Clinical Application
Based on recent trial results, JG should be started on spironolactone, 25 mg daily, in addition to his current regimen in order to have the best chances for attaining a controlled BP. In addition to the favorable results from the ASPIRANT and PATHWAY-2 trials highlighting the superiority of spironolactone, the practical benefits of the addition of spironolactone include once-daily dosing, affordability, and small tablet size; it also may help limit any hypokalemia resulting from a thiazide or thiazide-like diuretic. JG should be monitored for hyperkalemia with a basic metabolic panel measured in 1 week. He also should be educated on the potential for developing gynecomastia and to alert his health care provider should this symptom occur.
Eric A. Dietrich, PharmD, BCPS, is a graduate of the University of Florida College of Pharmacy and completed a 2-year fellowship in family medicine where he was in charge of an anticoagulation clinic. He works for the College of Pharmacy and the College of Medicine at the University of Florida in Gainesville.

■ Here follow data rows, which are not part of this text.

(** [k] fruitless iterations of [spawn_server]. *)
Lemma spawn_server_loop_rounds (k fuel i : nat) (p : Popen) :
  returncode p = None ->
  (forall j, i <= j < i + k -> waiting (env j)) ->
  Tei.spawn_server_loop env (k + fuel) i p =
    (tei_rounds env i k ++ fst (Tei.spawn_server_loop env fuel (i + k) p),
     snd (Tei.spawn_server_loop env fuel (i + k) p)).
Proof.
  intros Hp. revert i. induction k as [|k IH]; intros i Hw.
  - rewrite Nat.add_0_r. simpl. now destruct (Tei.spawn_server_loop env fuel i p).
  - change (S k + fuel) with (S (k + fuel)).
    rewrite spawn_server_loop_wait by (auto; apply Hw; lia).
    rewrite IH by (intros j Hj; apply Hw; lia).
    replace (S i + k) with (i + S k) by lia. reflexivity.
Qed.

(** One fruitless call of [webserver_ready]. *)
Lemma webserver_ready_wait (o : observation) (self : Tgi.Model) :
  returncode (Tgi.launcher self) = None ->
  waiting o ->
  Tgi.webserver_ready o self = ([probe o; EvPoll None], self, inr false).
Proof.
  intros Hp [Hc Hr]. unfold Tgi.webserver_ready.
  rewrite Hr, (poll_running _ Hp). destruct self as [l c t].
  destruct (caught_cases _ Hc) as [E | E]; unfold probe; rewrite E; reflexivity.
Qed.

(** [k] fruitless iterations of the loop of [Model.__enter__]. *)
Lemma enter_loop_rounds (k fuel i : nat) (self : Tgi.Model) :
  returncode (Tgi.launcher self) = None ->
  (forall j, i <= j < i + k -> waiting (env j)) ->
  Tgi.enter_loop env (k + fuel) i self =
    (tgi_rounds env i k ++ fst (Tgi.enter_loop env fuel (i + k) self),
     snd (Tgi.enter_loop env fuel (i + k) self)).
Proof.
  intros Hp. revert i. induction k as [|k IH]; intros i Hw.
  - rewrite Nat.add_0_r. simpl. now destruct (Tgi.enter_loop env fuel i self).
  - change (S k + fuel) with (S (k + fuel)). cbn [Tgi.enter_loop].
    rewrite webserver_ready_wait by (auto; apply Hw; lia).
    rewrite IH by (intros j Hj; apply Hw; lia).
    replace (S i + k) with (i + S k) by lia.
    destruct (Tgi.enter_loop env fuel (i + S k) self) as [tr out]. reflexivity.
Qed.

Lemma count_app (kind : event -> bool) (tr1 tr2 : list event) :
  count kind (tr1 ++ tr2) = count kind tr1 + count kind tr2.
Proof. unfold count. now rewrite filter_app, length_app. Qed.

Lemma attempts_tei_rounds (i k : nat) : attempts (tei_rounds env i k) = k.
Proof.
  revert i. induction k as [|k IH]; intros i; [reflexivity|].
  unfold attempts, tei_rounds in *. cbn [seq flat_map].
  rewrite count_app, IH. reflexivity.
Qed.

Lemma attempts_tgi_rounds (i k : nat) : attempts (tgi_rounds env i k) = k.
Proof.
  revert i. induction k as [|k IH]; intros i; [reflexivity|].
  unfold attempts, tgi_rounds in *. cbn [seq flat_map].
  rewrite count_app, IH. reflexivity.
Qed.

(** Fruitless iterations hold no successful connect and no close. *)
Lemma quiet_tei_rounds (i k : nat) :
  (forall j, i <= j < i + k -> waiting (env j)) ->
  count is_successful_connect (tei_rounds env i k) = 0
  /\ count is_close (tei_rounds env i k) = 0.
Proof.
  revert i. induction k as [|k IH]; intros i Hw; [split; reflexivity|].
  unfold tei_rounds in *. cbn [seq flat_map]. rewrite !count_app.
  destruct (IH (S i)) as [IH1 IH2]; [intros j Hj; apply Hw; lia|].
  rewrite IH1, IH2. destruct (Hw i) as [Hc _]; [lia|].
  unfold probe. destruct (caught_cases _ Hc) as [E | E]; rewrite E; split; reflexivity.
Qed.

Lemma quiet_tgi_rounds (i k : nat) :
  (forall j, i <= j < i + k -> waiting (env j)) ->
  count is_successful_connect (tgi_rounds env i k) = 0
  /\ count is_close (tgi_rounds env i k) = 0.
Proof.
  revert i. induction k as [|k IH]; intros i Hw; [split; reflexivity|].
  unfold tgi_rounds in *. cbn [seq flat_map]. rewrite !count_app.
  destruct (IH (S i)) as [IH1 IH2]; [intros j Hj; apply Hw; lia|].
  rewrite IH1, IH2. destruct (Hw i) as [Hc _]; [lia|].
  unfold probe. destruct (caught_cases _ Hc) as [E | E]; rewrite E; split; reflexivity.
Qed.

Lemma sleeps_tgi_rounds (i k : nat) : count is_sleep (tgi_rounds env i k) = k.
Proof.
  revert i. induction k as [|k IH]; intros i; [reflexivity|].
  unfold tgi_rounds in *. cbn [seq flat_map]. rewrite count_app, IH. reflexivity.
Qed.

(** With no listener and a running child at every iteration, the loops
    are still polling whatever the number of iterations granted. *)
Lemma spawn_server_polls_forever (fuel : nat) :
  (forall j, waiting (env j)) ->
  Tei.spawn_server env fuel = (EvSpawn tei_argv :: tei_rounds env 0 fuel, StillPolling).
Proof.
  intros Hw. unfold Tei.spawn_server.
  rewrite <- (Nat.add_0_r fuel) at 1.
  rewrite spawn_server_loop_rounds by (auto; reflexivity).
  cbn [Tei.spawn_server_loop fst snd]. now rewrite app_nil_r.
Qed.

Lemma enter_polls_forever (fuel : nat) :
  (forall j, waiting (env j)) ->
  Tgi.__enter__ env fuel = (EvSpawn tgi_argv :: tgi_rounds env 0 fuel, StillPolling).
Proof.
  intros Hw. unfold Tgi.__enter__.
  rewrite <- (Nat.add_0_r fuel) at 1.
  rewrite enter_loop_rounds by (auto; reflexivity).
  cbn [Tgi.enter_loop fst snd]. now rewrite app_nil_r.
Qed.
(** Whether the selection returns depends on the file system only. *)
Lemma selection_returns_alike fs self excluded_urls excluded_urls'
    package_list package_list' files :
  get_backup_sources_files_to_upload fs self excluded_urls package_list
  = Ok files →
  ∃ files',
    get_backup_sources_files_to_upload fs self excluded_urls' package_list'
    = Ok files'.
Proof.
  rewrite !get_backup_unfold.
  destruct (Os.path_exists fs (backups_path self)); [|by eauto].
  destruct (Os.listdir fs (backups_path self)) as [names|e]; simpl; [|done].
  intros [Hreadable _]%scan_backups_Ok. eexists.
  apply scan_backups_Ok. by split.
Qed.

Lemma has_excluded_urls_mono excluded excluded' urls :
  (∀ e, e ∈ excluded → e ∈ excluded') →
  has_excluded_urls excluded urls = true →
  has_excluded_urls excluded' urls = true.
Proof.
  intros Hsub. rewrite !has_excluded_urls_spec. intros Hall url Hurl.
  destruct (Hall url Hurl) as (e & He & Hstart). eauto.
Qed.

Lemma has_excluded_urls_empty_prefix excluded urls :
  "" ∈ excluded → has_excluded_urls excluded urls = true.
Proof.
  intros Hin. apply has_excluded_urls_spec. intros url _.
  exists "". split; [done|]. by destruct url.
Qed.

(** What is raised depends on the file system only. *)
Lemma scan_backups_Raise fs excluded excluded' package_list package_list'
    all_refs all_refs' path_backups names acc acc' e :
  scan_backups fs excluded package_list all_refs path_backups names acc
  = Raise e →
  scan_backups fs excluded' package_list' all_refs' path_backups names acc'
  = Raise e.
Proof.
  revert acc acc'. induction names as [|name names IH]; intros acc acc';
    simpl; [done|].
  destruct (negb (PyStr.endswith name ".json")); [|by apply IH].
  destruct (negb (Os.path_exists fs _)); [done|].
  destruct (load fs _) as [content|e']; simpl; [|done].
  destruct (json_loads content) as [doc|e']; simpl; [|done].
  apply IH.
Qed.

Lemma flat_map_contribution_pairs fs excluded package_list all_refs
    path_backups names :
  ∃ blob_paths,
    flat_map (blob_contribution fs excluded package_list all_refs
                path_backups) names
    = flat_map (λ b, [b +:+ ".json"; b]) blob_paths
    ∧ ∀ b, b ∈ blob_paths → readable fs (b +:+ ".json") = true.
Proof.
  induction names as [|name names (bs & Hbs & Hread)]; simpl.
  - exists []. split; [done|]. by intros b ?%elem_of_nil.
  - unfold blob_contribution at 1.
    destruct (fs !! (Os.path_join path_backups name +:+ ".json"))
      as [[|doc]|] eqn:Hdoc; simpl; [by exists bs| |by exists bs].
    destruct (existsb _ (references doc)); [|by exists bs].
    exists (Os.path_join path_backups name :: bs). simpl.
    split; [by rewrite Hbs|].
    intros b [->|Hb]%elem_of_cons; [|by apply Hread].
    unfold readable. by rewrite Hdoc.
Qed.

End SelectionComposition.

(** X6: a longer list of excluded prefixes selects less: when the
    selection returns with a list of prefixes, it returns with any list
    that holds them all, and what it returns then is a sublist of what it
    returned before. *)
Theorem selection_excluded_mono (fs : filesystem) self excluded excluded'
    package_list files :
  (∀ e, e ∈ excluded → e ∈ excluded') →
  get_backup_sources_files_to_upload fs self (Some excluded) package_list
  = Ok files →
  ∃ files',
    get_backup_sources_files_to_upload fs self (Some excluded') package_list
    = Ok files'
    ∧ files' `sublist_of` files.
Proof.
  intros Hsub. apply selection_shrinks. intros ref urls. simpl.
  rewrite !qualifies_true. intros [Hexcl Hsel]. split; [|done].
  destruct (has_excluded_urls excluded urls) eqn:Hex; [|done].
  by rewrite (has_excluded_urls_mono _ _ _ Hsub Hex) in Hexcl.
Qed.

Lemma selection_excluded_mono_witness :
  ∃ files',
    get_backup_sources_files_to_upload demo_fs {| _path := "/r" |}
      (Some ["http://x/"; "http://y/a"]) None = Ok files'
    ∧ files'
      `sublist_of` ["/r/s/h1.json"; "/r/s/h1"; "/r/s/h2.json"; "/r/s/h2"].
Proof.
  refine (selection_excluded_mono demo_fs {| _path := "/r" |}
            ["http://x/"] ["http://x/"; "http://y/a"] None
            ["/r/s/h1.json"; "/r/s/h1"; "/r/s/h2.json"; "/r/s/h2"] _ _).
  - intros e He. apply elem_of_cons in He as [->|He]; [left|].
    by apply elem_of_nil in He.
  - vm_compute. reflexivity.
Defined.

(** X7: a package list only narrows the selection: when the selection
    returns with a package list, it returns without one, and the files
    selected with the package list are a sublist of those selected
    without. *)
Theorem selection_package_list_narrows (fs : filesystem) self excluded_urls
    items files :
  get_backup_sources_files_to_upload fs self excluded_urls (Some items)
  = Ok files →
  ∃ files_all,
    get_backup_sources_files_to_upload fs self excluded_urls None
    = Ok files_all
    ∧ files `sublist_of` files_all.
Proof.
  intros Hsel.
  destruct (selection_returns_alike fs self excluded_urls excluded_urls
              (Some items) None files Hsel) as (files_all & Hall).
  exists files_all. split; [done|].
  destruct (selection_shrinks fs self excluded_urls excluded_urls
              None (Some items) files_all) as (files' & Hsel' & Hsub);
    [ |done|].
  { intros ref urls. rewrite !qualifies_true. naive_solver. }
  rewrite Hsel in Hsel'. by injection Hsel' as <-.
Qed.
(** X15.  When a pass of the loop retries a response whose Retry-After
    header has no leading integer and is a date for the runtime, it reads
    the clock once and waits once: for the smaller of maxBackoffMs and the
    time left until that date, without drawing a random number, when the
    date is in the future; and for the jittered backoff of a response
    without the header when it is not. *)
Theorem retryAfter_date_honoured `{Runtime} (jwt href : string)
    (mergedOptions : MergedOptions) (hdrs : gmap string string)
    (attempt : Z) (w : World) (reply : Reply) (header : string)
    (retryDate : Z) :
  network w (length (requests w)) = Resolves reply →
  merged_validateStatus mergedOptions (reply_status reply) = false →
  shouldRetry (Some (reply_status reply)) attempt (merged_retry mergedOptions)
  = true →
  parseResponseHeaders (reply_headers reply) !! "retry-after" = Some header →
  header ≠ EmptyString →
  Num.parseInt header = None →
  Date_parse header = Some retryDate →
  let now := clock w (readings w) in
  ∃ w' ms,
    attemptOnce jwt href mergedOptions hdrs attempt w = (Normal Continue, w')
    ∧ sleeps w' = sleeps w ++ [ms]
    ∧ readings w' = S (readings w)
    ∧ (now < retryDate →
       ms = Qmin (inject_Z (retryDate - now))
                 (maxBackoffMs (merged_retry mergedOptions))
       ∧ draws w' = draws w)
    ∧ (retryDate <= now →
       fst (calculateBackoff attempt (merged_retry mergedOptions) None w)
       = Normal ms
       ∧ draws w' = S (draws w)).
Proof.
  intros Hnet Hv Hretry Hheader Hne Hnum Hdate now.
  unfold attemptOnce, try_catch, bind, modify, throw, ret, fetch, delay.
  rewrite Hnet.
  rewrite parseResponseBody_fresh
    by (simpl; by rewrite lookup_app_r, Nat.sub_diag by done).
  cbn [Response.status Response.headers Response.payload Response.ref].
  rewrite Hv, Hretry. cbn [negb]. rewrite Hheader.
  unfold parseRetryAfter.
  destruct header as [|c rest]; [done|].
  cbn [Js.truthy negb]. rewrite Hnum, Hdate.
  unfold bind, Date_now, ret. cbn [readings clock set_bodyUsed set_lastResponse
                                   set_requests].
  fold now.
  destruct (0 <? retryDate - now) eqn:Hfuture;
    cbn [fmap option_fmap option_map].
  - apply Z.ltb_lt in Hfuture.
    assert (0 < inject_Z (retryDate - now))%Q as Hq.
    { rewrite <- (Zlt_Qlt 0). lia. }
    unfold calculateBackoff. rewrite (proj2 (gt_spec _ 0) Hq).
    eexists _, _. split; [reflexivity|]. split; [done|].
    split; [done|]. split; [done|]. intros ?. lia.
  - apply Z.ltb_ge in Hfuture.
    rewrite (calculateBackoff_jittered attempt _ None) by done.
    eexists _, _. split; [reflexivity|]. split; [done|].
    split; [done|]. split; [intros; lia|]. intros _.
    by rewrite (calculateBackoff_jittered attempt _ None).
Qed.
Lemma known_names_dedup (body_lower : string) (pn : dict string) :
  dedup (map mention_name (flat_map (alias_mentions body_lower) pn))
  = dedup (map snd (filter (yields body_lower) pn)).
Proof.
  induction pn as [|e pn IH]; [reflexivity|].
  cbn [flat_map filter]. rewrite map_app, names_of_alias_mentions.
  unfold yields at 1.
  destruct (alias_mentions body_lower e) as [|m l]; [exact IH|].
  cbn [List.length map]. rewrite dedup_repeat. cbn [dedup]. now rewrite IH.
Qed.

(** ** A catalog without shared aliases *)

Lemma NoDup_app_inv {A : Type} (l1 l2 : list A) :
  NoDup (l1 ++ l2) ->
  NoDup l1 /\ NoDup l2 /\ forall x, In x l1 -> ~ In x l2.
Proof.
  induction l1 as [|a l1 IH]; simpl; intros N.
  - repeat split; [constructor | exact N | tauto].
  - inversion N as [|? ? Ha N']; subst. destruct (IH N') as (N1 & N2 & D).
    rewrite in_app_iff in Ha. repeat split.
    + constructor; tauto.
    + exact N2.
    + intros x [<-|Hx]; [tauto | now apply D].
Qed.

Lemma alias_entries_keys (names : list string) :
  dict_keys (flat_map alias_entries names) = flat_map aliases names.
Proof.
  induction names as [|n names IH]; simpl; [reflexivity|].
  rewrite dict_keys_app, IH. f_equal.
  unfold alias_entries, dict_keys. rewrite map_map. simpl. apply map_id.
Qed.

Lemma register_fresh (pn : dict string) (name : string) :
  NoDup (aliases name) ->
  (forall a, In a (aliases name) -> ~ In a (dict_keys pn)) ->
  register pn name = pn ++ alias_entries name.
Proof.
  unfold register, alias_entries, aliases.
  destruct (endswith (lower name) "s"); cbn [negb map]; intros N F.
  - apply dict_set_new, dict_get_None, F. now left.
  - assert (G1 : dict_get pn (lower name) = None).
    { apply dict_get_None, F. now left. }
    rewrite (dict_set_new pn _ _ G1).
    rewrite dict_set_new; [now rewrite <- app_assoc|].
    apply dict_get_None. rewrite dict_keys_app, in_app_iff.
    intros [H|[H|[]]].
    + apply (F (lower name ++ "s")%string); [right; now left | exact H].
    + inversion N as [|? ? Hn _]; subst. apply Hn. left. symmetry. exact H.
Qed.

Lemma build_collision_free (pl : dict (dict scalar)) :
  collision_free pl ->
  build_product_names pl = flat_map alias_entries (dict_keys pl).
Proof.
  unfold collision_free.
  induction pl as [|e pl IH] using rev_ind; [reflexivity|].
  rewrite build_product_names_snoc, dict_keys_app, !flat_map_app.
  cbn [dict_keys map flat_map]. rewrite !app_nil_r. intros N.
  apply NoDup_app_inv in N. destruct N as (N1 & N2 & D).
  rewrite IH by exact N1. apply register_fresh; [exact N2|].
  intros a Ha Hk. rewrite alias_entries_keys in Hk. exact (D a Hk Ha).
Qed.

Lemma aliases_own_lower (name : string) : In (lower name) (aliases name).
Proof. unfold aliases. destruct (endswith (lower name) "s"); now left. Qed.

Kyle Davis, PharmD, BCPS, is a graduate of the University of Florida College of Pharmacy in Gainesville and completed a 2-year residency in internal medicine at Indiana University in Indianapolis. He is an internal medicine specialist at Ochsner Medical Center in Jefferson, Louisiana.
References:
- Dietrich EA, Davis K. Hydrochlorothiazide for hypertension: is it the diuretic of choice? Consultant. 2016;56(6):544-545.
- James PA, Oparil S, Carter BL, et al. 2014 evidence-based guideline for the management of high blood pressure in adults: report from the panel members appointed to the Eighth Joint National Committee (JNC 8). JAMA. 2014;311(5):507-520.
- Calhoun DA, Jones D, Textor S, et al. Resistant hypertension: diagnosis, evaluation, and treatment: a scientific statement from the American Heart Association Professional Education Committee of the Council for High Blood Pressure Research. Circulation. 2008;117(25):e510-e526.
- Václavík J, Sedlák R, Plachý M, et al. Addition of spironolactone in patients with resistant arterial hypertension (ASPIRANT): a randomized, double-blind, placebo-controlled trial. Hypertension. 2011;57(6):1069-1075.
- Williams B, MacDonald TM, Morant S, et al; British Hypertension Society’s PATHWAY Studies Group. Spironolactone versus placebo, bisoprolol, and doxazosin to determine the optimal treatment for drug-resistant hypertension (PATHWAY-2): a randomised, double-blind, crossover trial. Lancet. 2015;386(10008):2059-2068.